## Directions:
Transcribe exactly the lines that fall between the one holding "connections and one" and the one holding "table holds references", inclusive, from the entries below.
____ Study material
(* ===== verification/Unix.v ===== *)
(** Local sockets ([src/crates/euronet/src/unix.rs]) and their concurrent form
    ([src/crates/euronet/src/unix/shared.rs]).

    [Switchboard] is the value that owns all listeners and connections.
    [SharedSwitchboard] has a lock for the listeners, one for the table of
    connections and one per connection; a call is a sequence of lock sections, and
    between two of them any other call may run.  Connections are shared objects: the
    table holds references into a store, as the [Arc]s of the code do, and a call
    that has fetched a reference keeps it after the slot is emptied. *)

From stdpp Require Import gmap.
From S2P Require Import Prelude.

Module Unix.

(** ** The switchboard behind one lock *)

Definition Path := list Z.

Inductive Side := A | B.
#[global] Instance side_eq_dec : EqDecision Side.
Proof. solve_decision. Defined.

Record Endpoint := mkEp {
  conn : Z;
  side : Side;
}.
#[global] Instance endpoint_eq_dec : EqDecision Endpoint.
Proof. solve_decision. Defined.

(** [Endpoint::key] and [peer_key]: this side and the other one. *)
Definition ep_key (ep : Endpoint) : Z * Z := (conn ep, match side ep with A => 0 | B => 1 end).
Definition ep_peer_key (ep : Endpoint) : Z * Z := (conn ep, match side ep with A => 1 | B => 0 end).

Record Conn := mkConn {
  a_to_b : list Z;
  b_to_a : list Z;
  a_open : bool;
  b_open : bool;
}.

Record Listener := mkListener {
  backlog : Z;
  pending : list Endpoint;
}.

Inductive UnixError := ConnRefused | AddrInUse | Backlog | BadEndpoint | BrokenPipe.

Record Switchboard := mkSwitch {
  listeners : gmap Path Listener;
  conns : list (option Conn);
}.

Definition M := ST Switchboard UnixError.

Definition switch_new : Switchboard := mkSwitch ∅ [].
Definition new_pair : Conn := mkConn [] [] true true.

Definition set_listeners (l : gmap Path Listener) (s : Switchboard) : Switchboard := mkSwitch l (conns s).
Definition set_conns (c : list (option Conn)) (s : Switchboard) : Switchboard := mkSwitch (listeners s) c.

Definition bind_listen (path : Path) (n : Z) : M unit :=
  let! ls := sget listeners in
  match ls !! path with
  | Some _ => sthrow AddrInUse
  | None => smodify (set_listeners (<[path := mkListener (Z.max n 1) []]> ls))
  end.

Definition unbind (path : Path) : M bool :=
  let! ls := sget listeners in
  smodify (set_listeners (base.delete path ls)) ;;!
  sret (bool_decide (is_Some (ls !! path))).

Definition is_listening (path : Path) : M bool :=
  let! ls := sget listeners in sret (bool_decide (is_Some (ls !! path))).

Definition connect (path : Path) : M Endpoint :=
  let! ls := sget listeners in
  match ls !! path with
  | None => sthrow ConnRefused
  | Some l =>
      if backlog l <=? zlen (pending l) then sthrow Backlog
      else
        let! cs := sget conns in
        let id := zlen cs mod 2 ^ 32 in
        smodify (set_conns (cs ++ [Some new_pair])) ;;!
        smodify (set_listeners (<[path := mkListener (backlog l) (pending l ++ [mkEp id B])]> ls)) ;;!
        sret (mkEp id A)
  end.
(* ===== verification/Lock.v ===== *)
(** The lock hierarchy ([src/crates/eurolock/src/lib.rs]), the instrumented locks
    ([src/crates/eurolock/src/sync.rs]) and the kernel's hooks
    ([src/kernel/src/klock.rs]).

    [OrderTracker] is the array of held classes of one context.  A kernel state has
    the lock words, the contexts with their guards, and the counters of the hooks; a
    call to [lock], [read], [write] or [try_lock] and the drop of a guard are
    sequences of atomic actions, and between two of them any other context may act. *)

From stdpp Require Import base list relations.
From S2P Require Import Prelude Spin.

Module Lock.

(** ** Lock classes *)

Inductive LockClass :=
  | Sched | RunQueue | Process | FsMountTable | Fs | BlockCache | Vault | Net | NetSocket | UnixTable
  | UnixConn | IpcTable | IpcChannel | Agent | Firewall | Audit | Serial | Heap | TestOuter | TestInner.
#[global] Instance lock_class_eq_dec : EqDecision LockClass.
Proof. solve_decision. Defined.

Definition ALL_CLASSES : list LockClass :=
  [Sched; RunQueue; Process; FsMountTable; Fs; BlockCache; Vault; Net; NetSocket; UnixTable;
   UnixConn; IpcTable; IpcChannel; Agent; Firewall; Audit; Serial; Heap; TestOuter; TestInner].

Definition rank (c : LockClass) : Z :=
  match c with
  | Sched => 10 | RunQueue => 15 | Process => 20 | FsMountTable => 28 | Fs => 30
  | BlockCache => 35 | Vault => 40 | Net => 50 | NetSocket => 52 | UnixTable => 54
  | UnixConn => 56 | IpcTable => 57 | IpcChannel => 58 | Agent => 60 | Firewall => 70
  | Audit => 80 | Serial => 90 | Heap => 95 | TestOuter => 200 | TestInner => 201
  end.

(** [self as usize]. *)
Definition index (c : LockClass) : Z :=
  match c with
  | Sched => 0 | RunQueue => 1 | Process => 2 | FsMountTable => 3 | Fs => 4
  | BlockCache => 5 | Vault => 6 | Net => 7 | NetSocket => 8 | UnixTable => 9
  | UnixConn => 10 | IpcTable => 11 | IpcChannel => 12 | Agent => 13 | Firewall => 14
  | Audit => 15 | Serial => 16 | Heap => 17 | TestOuter => 18 | TestInner => 19
  end.

(** The two nested loops of [ranks_are_total_order]. *)
Fixpoint ranks_are_total_order (classes : list LockClass) : bool :=
  match classes with
  | [] => true
  | c :: rest => forallb (fun d => negb (rank c =? rank d)) rest && ranks_are_total_order rest
  end.

(** ** The order tracker *)

Record Inversion := mkInversion { holding : LockClass; acquiring : LockClass }.

Definition MAX_DEPTH : Z := 16.

Record OrderTracker := mkTracker { held : list (option LockClass); depth : Z }.

Definition TM := ST OrderTracker Inversion.

Definition tracker_new : OrderTracker := mkTracker (zrepeat None MAX_DEPTH) 0.

(** One round of the loop of [acquire]. *)
Definition check_order (c : LockClass) (i : Z) : TM unit :=
  let! hs := sget held in
  match at_ None hs i with
  | None => slift Panic
  | Some h => if rank c <=? rank h then sthrow (mkInversion h c) else sret tt
  end.

Definition push_unchecked (c : LockClass) : TM unit :=
  let! d := sget depth in
  if d <? MAX_DEPTH then smodify (fun t => mkTracker (upd (held t) d (Some c)) (d + 1)) else sret tt.

Definition tracker_acquire (c : LockClass) : TM unit :=
  let! d := sget depth in
  sfor (zrange 0 d) (check_order c) ;;!
  push_unchecked c.

(** The inner loop of [release]. *)
Fixpoint shift_down (js : list Z) (h : list (option LockClass)) : list (option LockClass) :=
  match js with
  | [] => h
  | j :: rest => shift_down rest (upd h j (at_ None h (j + 1)))
  end.

Fixpoint release_scan (c : LockClass) (ix : list Z) (t : OrderTracker) : OrderTracker :=
  match ix with
  | [] => t
  | i :: rest =>
      if bool_decide (at_ None (held t) i = Some c) then
        let h := shift_down (zrange i (depth t - 1)) (held t) in
        mkTracker (upd h (depth t - 1) None) (depth t - 1)
      else release_scan c rest t
  end.

Definition tracker_release (c : LockClass) (t : OrderTracker) : OrderTracker :=
  release_scan c (reverse (zrange 0 (depth t))) t.

(** *** The tracker as a stack *)

Definition of_stack (st : list LockClass) : OrderTracker :=
  mkTracker ((Some <$> st) ++ zrepeat None (MAX_DEPTH - zlen st)) (zlen st).

Definition push (c : LockClass) (st : list LockClass) : list LockClass :=
  if zlen st <? MAX_DEPTH then st ++ [c] else st.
________
## Exercise solution:
    connections and one per connection; a call is a sequence of lock sections, and
    between two of them any other call may run.  Connections are shared objects: the
    table holds references into a store, as the [Arc]s of the code do, and a call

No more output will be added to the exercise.